Bhandari Babin, Rajasegarar Sutharshan, Karmakar Chandan
Annu Int Conf IEEE Eng Med Biol Soc. 2017 Jul;2017:845-848. doi: 10.1109/EMBC.2017.8036956.
Although smoking prevalence is declining in many countries, smoking related health problems still leads the preventable causes of death in the world. Several smoking intervention mechanisms have been introduced to help smoking cessation. However, these methods are inefficient since they lack in providing real time personalized intervention messages to the smoking addicted users. To address this challenge, the first step is to build an automated smoking behavior detection system. In this study, we propose an accelerometer sensor based non-invasive and automated framework for smoking behavior detection. We built a prototype device to collect data from several participants performing smoking and other five confounding activities. We used three different classifiers to compare activity detection performance using the extracted features from accelerometer data. Our evaluation demonstrates that the proposed approach is able to classify smoking activity among the confounding activities with high accuracy. The proposed system shows the potential for developing a real time automated smoking activity detection and intervention framework.

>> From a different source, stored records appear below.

(* ===== verification/Performance.v ===== *)
(** * Comparing the implementations

    [demos/performance.c]: a program that resolves an address with the three
    implementations of the library, prints how long each takes, and complains
    when they disagree.  On x86-64 they do not. *)

From stdpp Require Import base tactics numbers list gmap strings.
From S2P Require Import Prelude Entry Print PhysMem Linux Kernel Machine KernelProps KernelOps.
From S2P Require Import Walk Mmu Update Pte Agree KernelUpdate Lib LibProps LibImpl LibWitness Process ProcessWitness.
Local Open Scope Z_scope.

(** The clock of the processor, as [rdtsc] gives it in EDX and EAX, and the
    monotonic clock of the C library, in seconds and nanoseconds. *)
Record clocks (S : Type) := mk_clocks {
  rdtsc_edx_eax : M S (Z * Z);
  clock_gettime : M S (Z * Z) }.
Arguments mk_clocks {S}.
Arguments rdtsc_edx_eax {S} c.
Arguments clock_gettime {S} c.

Definition rdtsc {S} (a : arch) (c : clocks S) : M S Z :=
  match a with
  | X86_64 => let* da := rdtsc_edx_eax c in ret (Z.lor (wrap64 (Z.shiftl (fst da) 32)) (snd da))
  | AARCH64 => let* t := clock_gettime c in ret (wrap64 (fst t * 1000 * 1000 * 1000 + snd t))
  end.

Definition REPEAT : Z := 10000.

(** [diff |= x ^ y] on an [int] and two [size_t]. *)
Definition or_diff (diff x y : Z) : Z := to_int (Z.lor (wrap64 diff) (Z.lxor x y)).

(** [if((e1->valid & mask) && (e2->valid & mask)) diff |= e1->l ^ e2->l] *)
Definition diff_level (e1 e2 : ptedit_entry_t) (l : level) (diff : Z) : Z :=
  if level_valid l e1 && level_valid l e2
  then or_diff diff (level_entry l e1) (level_entry l e2) else diff.

Definition is_same (e1 e2 : ptedit_entry_t) : bool :=
  let diff := 0 in
  let diff := diff_level e1 e2 PGD diff in
  let diff := diff_level e1 e2 P4D diff in
  let diff := diff_level e1 e2 PUD diff in
  let diff := diff_level e1 e2 PMD diff in
  let diff := diff_level e1 e2 PTE diff in
  diff =? 0.

Section program.
Context {P L T : Type} `{PhysMem P} `{RwSem L} `{LinuxPT P} `{TlbOps T}.
Variable cfg : kconfig.
Variable lcfg : lconfig.
Variable clock : clocks (lib P L T).
Abbreviation LM := (M (lib P L T)).

(** The time of a loop of calls, and the entry the last one returns; [entry]
    is what the variable holds before. *)
Definition timed (target : Z) (entry : ptedit_entry_t) : LM (Z * ptedit_entry_t) :=
  let* start := rdtsc (kc_arch cfg) clock in
  let* entry := for_range (Z.to_nat REPEAT) 0 (fun _ _ => call_resolve cfg target 0) entry in
  let* stop := rdtsc (kc_arch cfg) clock in
  ret (to_int (wrap64 (stop - start) / REPEAT), entry).

Definition cycles (name : string) (t : Z) : list string :=
  message TAG_OK ([name; " implementation takes "] ++ yellow (fmt_d t) ++ [" cycles/resolve"]).

Definition compared (entry entry_us : ptedit_entry_t) : list string :=
  if negb (is_same entry entry_us)
  then message TAG_FAIL ["Kernel and user-space resolver do not agree!"] ++
    ptedit_print_entry_t (kc_arch cfg) entry ++ ptedit_print_entry_t (kc_arch cfg) entry_us
  else [].

(** [main]; [target] is the address of the global variable, and
    [garbage] what the local variables hold before they are assigned.  The
    assignment to the variable only makes its page present. *)
Definition performance (target : Z) (garbage : ptedit_entry_t) : LM (Z * list string) :=
  let* r := ptedit_init cfg lcfg in
  if negb (r =? 0) then
    ret (1, message TAG_FAIL
      ["Error: Could not initalize PTEditor, did you load the kernel module?"])
  else
    ptedit_use_implementation cfg lcfg PTEDIT_IMPL_KERNEL ;;;
    let* te := timed target garbage in
    let entry := snd te in
    let out := cycles "Kernel" (fst te) in
    ptedit_use_implementation cfg lcfg PTEDIT_IMPL_USER ;;;
    let* te := timed target garbage in
    let entry_us := snd te in
    let out := out ++ cycles "User" (fst te) in
    let out := out ++ compared entry entry_us in
    ptedit_use_implementation cfg lcfg PTEDIT_IMPL_USER_PREAD ;;;
    let* te := timed target entry_us in
    let entry_us := snd te in
    let out := out ++ cycles "User (pread)" (fst te) in
    let out := out ++ compared entry entry_us in
    ptedit_cleanup ;;;
    ret (0, out ++ message TAG_OK ["Done"]).
End program.

(** * Theorems *)

(** ** [is_same] *)

Definition int (z : Z) : Prop := - 2 ^ 31 <= z < 2 ^ 31.

Lemma int_to_int z : int (to_int z).
Proof. unfold int, to_int. pose proof (Z.mod_pos_bound (z + 2 ^ 31) (2 ^ 32) ltac:(lia)). lia. Qed.

Lemma to_int_zero z : to_int z = 0 <-> z mod 2 ^ 32 = 0.
Proof. unfold to_int. split; intros; Z.to_euclidean_division_equations; lia. Qed.

Lemma int_zero z : int z -> z mod 2 ^ 32 = 0 <-> z = 0.
Proof. unfold int. intros Hz. split; [|by intros ->]. Z.to_euclidean_division_equations; lia. Qed.

Lemma low_bits_zero z : z mod 2 ^ 32 = 0 <-> forall i, 0 <= i < 32 -> Z.testbit z i = false.
Proof.
  split.
  - intros Hz i Hi. rewrite <- (Z.mod_pow2_bits_low z 32 i) by lia. by rewrite Hz, Z.bits_0.
  - intros Hz. apply Z.bits_inj'. intros i Hi. rewrite Z.bits_0.
    destruct (Z.ltb_spec i 32); [rewrite Z.mod_pow2_bits_low by lia; by apply Hz|].
    by apply Z.mod_pow2_bits_high; lia.
Qed.

Lemma lxor_low_zero x y : Z.lxor x y mod 2 ^ 32 = 0 <-> x mod 2 ^ 32 = y mod 2 ^ 32.
Proof.
  rewrite low_bits_zero. split.
  - intros H. apply Z.bits_inj'. intros i Hi. destruct (Z.ltb_spec i 32).
    + rewrite !Z.mod_pow2_bits_low by lia. specialize (H i ltac:(lia)). rewrite Z.lxor_spec in H.
      by destruct (Z.testbit x i), (Z.testbit y i).
    + by rewrite !Z.mod_pow2_bits_high by lia.
  - intros H i Hi. rewrite Z.lxor_spec, <- (Z.mod_pow2_bits_low x 32), <- (Z.mod_pow2_bits_low y 32), H by lia.
    apply xorb_nilpotent.
Qed.

Lemma or_diff_zero d x y : int d -> or_diff d x y = 0 <-> d = 0 /\ x mod 2 ^ 32 = y mod 2 ^ 32.
Proof.
  intros Hd. unfold or_diff. rewrite to_int_zero, <- (int_zero d Hd), <- lxor_low_zero, !low_bits_zero.
  split.
  - intros H. split; intros i Hi; specialize (H i Hi);
      rewrite Z.lor_spec, testbit_wrap64 in H; apply orb_false_iff in H as [H1 H2]; [|done].
    by destruct (Z.ltb_spec i 64); [|lia].
  - intros [H1 H2] i Hi. rewrite Z.lor_spec, testbit_wrap64, H1, H2 by done. by rewrite andb_false_r.
Qed.

(** Two entries have the same low half at a level that is valid in both. *)
Definition low_same (e1 e2 : ptedit_entry_t) (l : level) : Prop :=
  level_valid l e1 = true -> level_valid l e2 = true ->
  level_entry l e1 mod 2 ^ 32 = level_entry l e2 mod 2 ^ 32.

Lemma diff_level_zero e1 e2 l d : int d ->
  int (diff_level e1 e2 l d) /\ (diff_level e1 e2 l d = 0 <-> d = 0 /\ low_same e1 e2 l).
Proof.
  intros Hd. unfold diff_level, low_same.
  destruct (level_valid l e1), (level_valid l e2); cbn [andb];
    try (split; [done|]; split; [intros ->; split; [done|]; congruence|tauto]).
  split; [apply int_to_int|]. rewrite or_diff_zero by done. tauto.
Qed.

(** The comparison looks at the low 32 bits of the entries only. *)
Lemma is_same_spec e1 e2 : is_same e1 e2 = true <-> forall l, low_same e1 e2 l.
Proof.
  unfold is_same. assert (H0 : int 0) by (unfold int; lia).
  destruct (diff_level_zero e1 e2 PGD 0 H0) as [I1 Z1]. set (d1 := diff_level e1 e2 PGD 0) in *.
  destruct (diff_level_zero e1 e2 P4D d1 I1) as [I2 Z2]. set (d2 := diff_level e1 e2 P4D d1) in *.
  destruct (diff_level_zero e1 e2 PUD d2 I2) as [I3 Z3]. set (d3 := diff_level e1 e2 PUD d2) in *.
  destruct (diff_level_zero e1 e2 PMD d3 I3) as [I4 Z4]. set (d4 := diff_level e1 e2 PMD d3) in *.
  destruct (diff_level_zero e1 e2 PTE d4 I4) as [_ Z5].
  rewrite Z.eqb_eq, Z5, Z4, Z3, Z2, Z1. split; [intros H []; tauto|]. intros H. repeat split; apply H.
Qed.

(** So the no-execute bit of a page can differ unnoticed. *)
Lemma is_same_upper_half :
  is_same (mk_entry 0 0 0 0 0 0 0x5067 31) (mk_entry 0 0 0 0 0 0 0x8000000000005067 31) = true.
Proof. reflexivity. Qed.

(** ** The program *)

Section theorem.
Context {P L T : Type} `{PhysMemLaws P} `{RwSemLaws L} `{!LinuxPT P} `{!LinuxX86 P} `{TlbLaws T}.
Variable cfg : kconfig.
Variable lcfg : lconfig.
Hypothesis x86 : kc_arch cfg = X86_64.
Hypothesis v4_11 : kc_v4_11 cfg = true.
Variable clock : clocks (lib P L T).
(** Reading the clock changes nothing. *)
Hypothesis clock_reads : forall l, exists t, rdtsc X86_64 clock l = Ret t l.
Implicit Types l : lib P L T.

尽管许多国家的吸烟率正在下降,但吸烟相关的健康问题仍然是全球可预防死亡的首要原因。已经引入了几种吸烟干预机制来帮助戒烟。然而,这些方法效率低下,因为它们缺乏向吸烟成瘾者提供实时个性化干预信息的能力。为应对这一挑战,第一步是构建一个自动吸烟行为检测系统。在本研究中,我们提出了一种基于加速度计传感器的非侵入式自动吸烟行为检测框架。我们构建了一个原型设备,以收集多名参与者在进行吸烟及其他五种干扰活动时的数据。我们使用三种不同的分类器,利用从加速度计数据中提取的特征来比较活动检测性能。我们的评估表明,所提出的方法能够在干扰活动中高精度地对吸烟活动进行分类。所提出的系统显示了开发实时自动吸烟活动检测与干预框架的潜力。